Cuando yo iba a la universidad normalmente dejaba el carro en un mismo lugar. Siempre llegaba
temprano y tenía la posibilidad de estacionarme en mi lugar favorito. De ahí me iba caminando a
la escuela de inglés y yo tenía la plena seguridad de que mi carro estaba a la vista de los
vigilantes. Sin embargo, un día llegué tarde y no encontré ningún lugar dentro del campus, por lo
que tuve que estacionarme a un lado de la escuela de inglés, terminé la clase y me dirigí a mis
actividades cotidianas dentro del campus universitario.

A la hora de salida, una compañera me dijo que la llevara a su casa ya que hacía demasiado calor
a las tres de la tarde. Yo gustosa le dije que sí. Caminamos mucho para llegar al estacionamiento,
con la plática, no sentimos ni la distancia ni los rayos del sol. Cuando llegamos al lugar donde
supuestamente lo dejé (porque ahí lo dejaba todos los días), mi carro no estaba; primero me
asusté e inmediatamente después, por el susto quizá, yo reía como loca, sin parar, porque me
acordé, que lo había dejado en otro estacionamiento y de plano se me olvidó allá toda la mañana.

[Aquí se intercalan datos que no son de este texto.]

Definition string_chars (s : option (list Z)) (field_width precision flags : Z) : list Z :=
  let s := default null_text s in
  let len := strnlen s (Z.min (u64 precision) (Z.of_nat (length s))) in
  let left := flag_set flags LEFT in
  (if negb left then replicate (Z.to_nat (field_width - len)) 32 else []) ++ take (Z.to_nat len) s ++
  (if left then replicate (Z.to_nat (field_width - len)) 32 else []).

Lemma string_puts s field_width precision flags :
  puts (fun e b => string e b s field_width precision flags) (string_chars s field_width precision flags).
Proof.
  intros e b. unfold string, string_chars, pad_to. change (match s with Some s0 => s0 | None => null_text end) with (default null_text s).
  set (t := default null_text s). set (len := strnlen _ _).
  destruct (flag_set flags LEFT); cbn [negb fst]; rewrite ?pad_put, ?put_all_app; [by rewrite ?app_nil_l|].
  replace (Z.to_nat (Z.min field_width len - 1 - len)) with 0%nat by lia. cbn [replicate]. by rewrite ?app_nil_r, <- ?app_assoc.
Qed.

Section Text.
Context (ipv6 : bool).
Context (uuid : option ((list Z -> Z -> list Z) * (list Z -> option (list Z)))).
Context (errno_str : option (Z -> list Z)).

Definition some_puts (f : Z -> sink -> sink) : Prop := exists cs, puts f cs.

Lemma number_some num base size precision type :
  some_puts (fun e b => number e b num base size precision type).
Proof. eexists. intros e b. apply number_put. Qed.
Lemma string_some s w p fl : some_puts (fun e b => string e b s w p fl).
Proof. eexists. apply string_puts. Qed.
Lemma some_comp f g : some_puts f -> some_puts g -> some_puts (fun e b => g e (f e b)).
Proof. intros [cs F] [ds G]. exists (cs ++ ds). intros e b. by rewrite F, G, put_all_app. Qed.
Lemma some_id : some_puts (fun _ b => b).
Proof. by exists []. Qed.
Lemma some_addch c : some_puts (fun e b => ADDCH e b c).
Proof. by exists [c]. Qed.
Lemma some_pad n c : some_puts (fun e b => pad e n b c).
Proof. exists (replicate n c). intros e b. apply pad_put. Qed.
Lemma some_put_all cs : some_puts (fun e b => put_all e b cs).
Proof. by exists cs. Qed.

Create HintDb putdb.
#[local] Hint Resolve number_some string_some some_id some_addch some_pad some_put_all : putdb.

Lemma pointer_number_some num w p fl : some_puts (fun e b => pointer_number e b num w p fl).
Proof. unfold pointer_number. destruct (w =? -1); auto with putdb. Qed.
#[local] Hint Resolve pointer_number_some : putdb.

Lemma uuid_string_some f g addr mem w p fl c :
  some_puts (fun e b => uuid_string e f g b addr mem w p fl c).
Proof. unfold uuid_string. repeat case_match; auto with putdb. Qed.
#[local] Hint Resolve uuid_string_some : putdb.

(** A pointer conversion either never has a result or always puts one text. *)
Definition maybe_puts (f : Z -> sink -> option sink) : Prop :=
  (forall e b, f e b = None) \/ exists g, some_puts g /\ forall e b, f e b = Some (g e b).

Lemma maybe_if (c : bool) f g : maybe_puts f -> maybe_puts g -> maybe_puts (fun e b => if c then f e b else g e b).
Proof. by destruct c. Qed.
Lemma maybe_some f : some_puts f -> maybe_puts (fun e b => Some (f e b)).
Proof. intros F. right. by exists f. Qed.
Lemma maybe_none : maybe_puts (fun _ _ => None).
Proof. by left. Qed.
#[local] Hint Resolve maybe_if maybe_some maybe_none : putdb.

Lemma pointer_maybe fmt addr mem w p fl : maybe_puts (fun e b => pointer e ipv6 uuid fmt b addr mem w p fl).
Proof.
  unfold pointer, mac_address_string, ip6_addr_string, ip4_addr_string.
  destruct uuid as [[f g]|]; repeat first [apply maybe_if|apply maybe_some|apply maybe_none]; auto with putdb.
Qed.
(* ===== verification/EnvCommon.v ===== *)
(** The environment's front end (env/common.c): setting and getting variables,
    the linear environment read before relocation, defaults, and import and
    export of the stored image with its CRC and serial number.

    Strings are lists of bytes whose end reads as the terminator.  A call that
    follows a null pointer or writes past a buffer ends in [Overrun]; [Hangs]
    is a search of the table that does not end.  Messages are left out. *)

From S2P Require Import Prelude Bytes Cstring Strto Hashtable HashIO EnvFlags Crc32 Vsprintf.

Inductive env_valid := ENV_INVALID | ENV_VALID | ENV_REDUND.

(** The stored image: checksum, serial number (CONFIG_SYS_REDUNDAND_ENVIRONMENT)
    and ENV_SIZE bytes of data. *)
Record env_t := EnvT { et_crc : Z; et_flags : Z; et_data : list Z }.

(** The table, the flags GD_FLG_ENV_READY and GD_FLG_ENV_DEFAULT, gd->env_valid,
    the memory at gd->env_addr, gd->env_buf, env_id and the serial number. *)
Record env_state := Env {
  es_htab : hsearch_data; es_ready : bool; es_default : bool; es_valid : env_valid;
  es_addr : list Z; es_buf : list Z; es_id : Z; es_serial : Z
}.

Definition with_htab (st : env_state) (h : hsearch_data) : env_state :=
  Env h (es_ready st) (es_default st) (es_valid st) (es_addr st) (es_buf st) (es_id st) (es_serial st).
Definition with_ready (st : env_state) : env_state :=
  Env (es_htab st) true (es_default st) (es_valid st) (es_addr st) (es_buf st) (es_id st) (es_serial st).
Definition with_default (st : env_state) : env_state :=
  Env (es_htab st) (es_ready st) true (es_valid st) (es_addr st) (es_buf st) (es_id st) (es_serial st).
Definition with_valid (st : env_state) (v : env_valid) : env_state :=
  Env (es_htab st) (es_ready st) (es_default st) v (es_addr st) (es_buf st) (es_id st) (es_serial st).
Definition with_buf (st : env_state) (b : list Z) : env_state :=
  Env (es_htab st) (es_ready st) (es_default st) (es_valid st) (es_addr st) b (es_id st) (es_serial st).
Definition with_serial (st : env_state) (n : Z) : env_state :=
  Env (es_htab st) (es_ready st) (es_default st) (es_valid st) (es_addr st) (es_buf st) (es_id st) n.

Definition env_get_id (st : env_state) : Z := es_id st.
Definition env_inc_id (st : env_state) : env_state :=
  Env (es_htab st) (es_ready st) (es_default st) (es_valid st) (es_addr st) (es_buf st) (s32 (es_id st + 1)) (es_serial st).

Definition ENOMSG : Z := 42.
Definition CMD_RET_USAGE : Z := -1.

(** * The linear environment *)

(** The characters behind the dash of an option. *)
Fixpoint option_chars (arg : list Z) (env_flag : Z) : option Z :=
  match arg with
  | [] => Some env_flag
  | c :: arg' =>
      if c =? 0 then Some env_flag
      else if c =? 102 then option_chars arg' (Z.lor env_flag H_FORCE) else None
  end.

(** The arguments from [argv + 1] on; [None] is a usage error. *)
Fixpoint set_options (argv : list (list Z)) (env_flag : Z) : option (list (list Z) * Z) :=
  match argv with
  | arg :: argv' =>
      if rd arg =? 45 then
        match option_chars (tl arg) env_flag with
        | Some env_flag => set_options argv' env_flag
        | None => None
        end
      else Some (argv, env_flag)
  | [] => Some ([], env_flag)
  end.

(** Every argument is followed by a space; the last one becomes the
    terminator. *)
Definition join_values (argv : list (list Z)) : list Z :=
  removelast (concat (map (fun v => cstr v ++ [32]) argv)).

Section Linear.
(** CONFIG_ENV_SIZE. *)
Context (config_env_size : Z).

(** [p] is the memory from the entry on, [off] its offset from [env]. *)
Fixpoint linear_loop (fuel : nat) (p : list Z) (off : Z) (name : list Z) (buf : list Z) (len : Z)
  : Z * list Z :=
  match fuel with
  | O => (-1, buf)
  | S n =>
      if rd p =? 0 then (-1, buf)
      else
        let l := strlen p in
        if config_env_size <? off + l then (-1, buf)
        else
          let name_len := strlen name in
          if negb (strncmp name p name_len =? 0) || negb (rd (drop (Z.to_nat name_len) p) =? 61)
          then linear_loop n (drop (Z.to_nat (l + 1)) p) (off + l + 1) name buf len
          else
            let value := drop (Z.to_nat (name_len + 1)) p in
            let res := l - (name_len + 1) in
            let buf := store buf 0 (take (Z.to_nat (Z.min len (res + 1))) (cstr value ++ [0])) in
            let buf := if len <=? res then <[Z.to_nat (len - 1) := 0]> buf else buf in
            (res, buf)
  end.

(** The return value and the buffer; every entry takes a byte of the memory. *)
Definition env_get_from_linear (env name buf : list Z) (len : Z) : Z * list Z :=
  if rd name =? 0 then (-1, buf) else linear_loop (S (length env)) env 0 name buf len.
End Linear.

(** * The table *)

Section Env.
Context `{EnvHooks}.
(** CONFIG_ENV_MIN_ENTRIES, CONFIG_ENV_MAX_ENTRIES, ENV_APPEND,
    CONFIG_ENV_SIZE and default_environment. *)
Context (min_entries max_entries : Z) (env_append : bool) (config_env_size : Z) (default_environment : list Z).
(** Whether the image has a serial number, and the address of the device tree
    when it came in a bloblist. *)
Context (redundant : bool) (fdt_blob : option Z).

Definition ENV_SIZE : Z := config_env_size - (if redundant then 5 else 4).

(** [mem]: the joined value finds memory; the copies in the table do. *)
Definition env_do_env_set (mem : bool) (argv : list (list Z)) (env_flag : Z) (st : env_state)
  : outcome (Z * env_state) :=
  match set_options (tl argv) env_flag with
  | None => Done (CMD_RET_USAGE, st)
  | Some ([], _) => Overrun
  | Some (name :: values, env_flag) =>
      match strchr name 61 with
      | Some _ => Done (1, st)
      | None =>
          let st := env_inc_id st in
          match values with
          | [] =>
              match hdelete_r (cstr name) (es_htab st) env_flag with
              | None => Hangs
              | Some (rc, _, h) =>
                  Done (if negb (rc =? 0) && negb (rc =? - ENOENT) then 1 else 0, with_htab st h)
              end
          | _ =>
              if negb mem then Done (1, st)
              else
                match hsearch_r true true (cstr name) (Some (join_values values)) ENV_ENTER (es_htab st) env_flag with
                | None => Hangs
                | Some r => Done (match sr_retval r with Some _ => 0 | None => 1 end, with_htab st (sr_tab r))
                end
          end
      end
  end.

Definition env_set (varname : list Z) (varvalue : option (list Z)) (st : env_state) : outcome (Z * env_state) :=
  let setenv := [115; 101; 116; 101; 110; 118] in
  if negb (es_ready st) then Done (1, st)
  else
    match varvalue with
    | Some v => if rd v =? 0 then env_do_env_set true [setenv; varname] H_PROGRAMMATIC st
                else env_do_env_set true [setenv; varname; v] H_PROGRAMMATIC st
    | None => env_do_env_set true [setenv; varname] H_PROGRAMMATIC st
    end.

Definition env_set_ulong (varname : list Z) (value : Z) (st : env_state) : outcome (Z * env_state) :=
  env_set varname (Some (simple_itoa value)) st.

(** [char str[17]] and "%lx". *)
Definition env_set_hex (varname : list Z) (value : Z) (st : env_state) : outcome (Z * env_state) :=
  match sprintf false None None (replicate 17 0) [37; 108; 120] [ArgInt value] with
  | Some r => if pr_over r then Overrun else env_set varname (Some (cstr (pr_mem r))) st
  | None => Overrun
  end.

Definition env_get_f (name buf : list Z) (len : Z) (st : env_state) : Z * list Z :=
  env_get_from_linear config_env_size
    (match es_valid st with ENV_INVALID => default_environment | _ => es_addr st end) name buf len.

(** The value, [None] for NULL; before the import it is in gd->env_buf. *)
Definition env_get (name : list Z) (st : env_state) : outcome (option (list Z) * env_state) :=
  if es_ready st then
    match hsearch_r true true (cstr name) None ENV_FIND (es_htab st) 0 with
    | None => Hangs
    | Some r =>
        Done (match sr_retval r with Some i => e_data (entry (node (es_htab st) i)) | None => None end, st)
    end
  else
    let (ret, buf) := env_get_f name (es_buf st) 32 st in
    let st := with_buf st buf in
    Done (if 0 <=? ret then Some (cstr buf) else None, st).

Definition from_env := env_get.

Definition env_get_hex (varname : list Z) (default_val : Z) (st : env_state) : outcome (Z * env_state) :=
  match env_get varname st with
  | Done (Some s, st) =>
      let (value, endp) := hextoul s in
      Done (if Z.of_nat (length endp) =? Z.of_nat (length s) then default_val else value, st)
  | Done (None, st) => Done (default_val, st)
  | Hangs => Hangs
  | Overrun => Overrun
  end.

Definition env_get_ulong (name : list Z) (base default_val : Z) (st : env_state) : outcome (Z * env_state) :=
  match env_get name st with
  | Done (Some s, st) => Done (fst (simple_strtoul s base), st)
  | Done (None, st) => Done (default_val, st)
  | Hangs => Hangs
  | Overrun => Overrun
  end.

(** One of 1, y, Y, t and T. *)
Definition env_get_yesno (var : list Z) (st : env_state) : outcome (Z * env_state) :=
  match env_get var st with
  | Done (Some s, st) =>
      let c := rd s in
      Done (if (c =? 49) || (c =? 121) || (c =? 89) || (c =? 116) || (c =? 84) then 1 else 0, st)
  | Done (None, st) => Done (-1, st)
  | Hangs => Hangs
  | Overrun => Overrun
  end.

(** "autostart" *)
Definition env_get_autostart (st : env_state) : outcome (bool * env_state) :=
  match env_get_yesno [97; 117; 116; 111; 115; 116; 97; 114; 116] st with
  | Done (r, st) => Done (r =? 1, st)
  | Hangs => Hangs
  | Overrun => Overrun
  end.

Definition env_get_default_into (name buf : list Z) (len : Z) : Z * list Z :=
  env_get_from_linear config_env_size default_environment name buf len.

Definition env_get_default (name : list Z) (st : env_state) : option (list Z) * env_state :=
  let (ret, buf) := env_get_default_into name (es_buf st) 32 in
  (if 0 <=? ret then Some (cstr buf) else None, with_buf st buf).

(** "fdt_addr" *)
Definition env_update_fdt_addr_from_bloblist (st : env_state) : outcome (Z * env_state) :=
  match fdt_blob with
  | None => Done (0, st)
  | Some addr => env_set_hex [102; 100; 116; 95; 97; 100; 100; 114] addr st
  end.

Definition import_table (st : env_state) (data : list Z) (flags : Z) (vars : list (list Z)) : outcome (Z * env_state) :=
  match himport_r min_entries max_entries env_append true true (es_htab st) data 0 flags false vars with
  | None => Hangs
  | Some (ret, h) => Done (ret, with_htab st h)
  end.

(** An error of the update of fdt_addr is only reported. *)
Definition env_set_default (flags : Z) (st : env_state) : outcome env_state :=
  match import_table st default_environment (Z.lor flags H_DEFAULT) [] with
  | Done (ret, st) =>
      if ret =? 0 then Done st
      else
        match env_update_fdt_addr_from_bloblist (with_default (with_ready st)) with
        | Done (_, st) => Done st
        | Hangs => Hangs
        | Overrun => Overrun
        end
  | Hangs => Hangs
  | Overrun => Overrun
  end.

Definition env_set_default_vars (vars : list (list Z)) (flags : Z) (st : env_state) : outcome (Z * env_state) :=
  let flags := match vars with [] => Z.lor flags H_NOCLEAR | _ => flags end in
  import_table st default_environment (Z.lor flags H_DEFAULT) vars.

(** [addr]: where the data is, which crc32 aligns its reads to. *)
Definition env_import (addr : Z) (ep : env_t) (check : bool) (flags : Z) (st : env_state)
  : outcome (Z * env_state) :=
  let default_with ret :=
    match env_set_default 0 st with
    | Done st => Done (ret, st)
    | Hangs => Hangs
    | Overrun => Overrun
    end in
  if check && negb (crc32 addr 0 (et_data ep) =? et_crc ep) then default_with (- ENOMSG)
  else
    match import_table st (et_data ep) flags [] with
    | Done (ret, st) =>
        if negb (ret =? 0) then env_update_fdt_addr_from_bloblist (with_ready st)
        else match env_set_default 0 st with
             | Done st => Done (- EIO, st)
             | Hangs => Hangs
             | Overrun => Overrun
             end
    | Hangs => Hangs
    | Overrun => Overrun
    end.

(** A copy that could not be read is [None]. *)
Definition env_check_redund (addr1 addr2 : Z) (buf1 buf2 : option env_t) (st : env_state) : Z * env_state :=
  let crc_ok addr buf :=
    match buf with Some ep => crc32 addr 0 (et_data ep) =? et_crc ep | None => false end in
  match buf1, buf2 with
  | None, None => (- EIO, st)
  | _, _ =>
      let crc1_ok := crc_ok addr1 buf1 in
      let crc2_ok := crc_ok addr2 buf2 in
      if negb crc1_ok && negb crc2_ok then (- ENOMSG, with_valid st ENV_INVALID)
      else if crc1_ok && negb crc2_ok then (0, with_valid st ENV_VALID)
      else if negb crc1_ok && crc2_ok then (0, with_valid st ENV_REDUND)
      else
        let f1 := match buf1 with Some ep => et_flags ep | None => 0 end in
        let f2 := match buf2 with Some ep => et_flags ep | None => 0 end in
        if (f1 =? 255) && (f2 =? 0) then (0, with_valid st ENV_REDUND)
        else if (f2 =? 255) && (f1 =? 0) then (0, with_valid st ENV_VALID)
        else if f2 <? f1 then (0, with_valid st ENV_VALID)
        else if f1 <? f2 then (0, with_valid st ENV_REDUND)
        else (0, with_valid st ENV_VALID)
  end.

Definition env_import_redund (addr1 addr2 : Z) (buf1 buf2 : option env_t) (flags : Z) (st : env_state)
  : outcome (Z * env_state) :=
  let (ret, st) := env_check_redund addr1 addr2 buf1 buf2 st in
  if (ret =? - EIO) || (ret =? - ENOMSG) then
    match env_set_default 0 st with
    | Done st => Done (ret, st)
    | Hangs => Hangs
    | Overrun => Overrun
    end
  else
    let '(addr, ep) := match es_valid st with ENV_VALID => (addr1, buf1) | _ => (addr2, buf2) end in
    match ep with
    | None => Overrun
    | Some ep => env_import addr ep false flags (with_serial st (et_flags ep))
    end.

(** The return value, the image and the new serial number; [flags] of an image
    without one stays. *)
Definition env_export (addr : Z) (out : env_t) (st : env_state) : outcome (Z * env_t * env_state) :=
  match hexport_r true true (es_htab st) 0 0 ENV_SIZE [] with
  | ExportError _ => Done (1, out, st)
  | ExportOverrun => Overrun
  | ExportOk _ buf =>
      let crc := crc32 addr 0 buf in
      if redundant then
        let serial := u8 (es_serial st + 1) in
        Done (0, EnvT crc serial buf, with_serial st serial)
      else Done (0, EnvT crc (et_flags out) buf, st)
  end.
End Env.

Mi amiga y yo, entre pláticas, nos dirigimos a ese otro estacionamiento, al llegar el carro no
estaba. Yo lo buscaba y lo buscaba hasta quedarme ciega, de pronto todo me empezó a dar
vueltas como si estuviera dentro de una espiral o de un remolino que me arrastraba hacia todo el
proceso que tuve que hacer para reportar y buscar el único bien que poseía. Los policías
acostumbrados a ese tipo de reportes fueron indiferentes. Con los anuncios en el Facebook y los
medios de comunicación, todo mundo me empezó a llamar, a todas horas, compadeciéndose del
carro nuevo, porque era una lástima perderlo y yo caminando bajo los 45 grados de ese día de
verano. Tres meses después, tuve que viajar a Nogales, estoy segura, que el esqueleto quemado
de un carro que vislumbré de pronto, a unos metros más allá de la orilla del camino, era un
Toyota como el mío. Ya no supe más.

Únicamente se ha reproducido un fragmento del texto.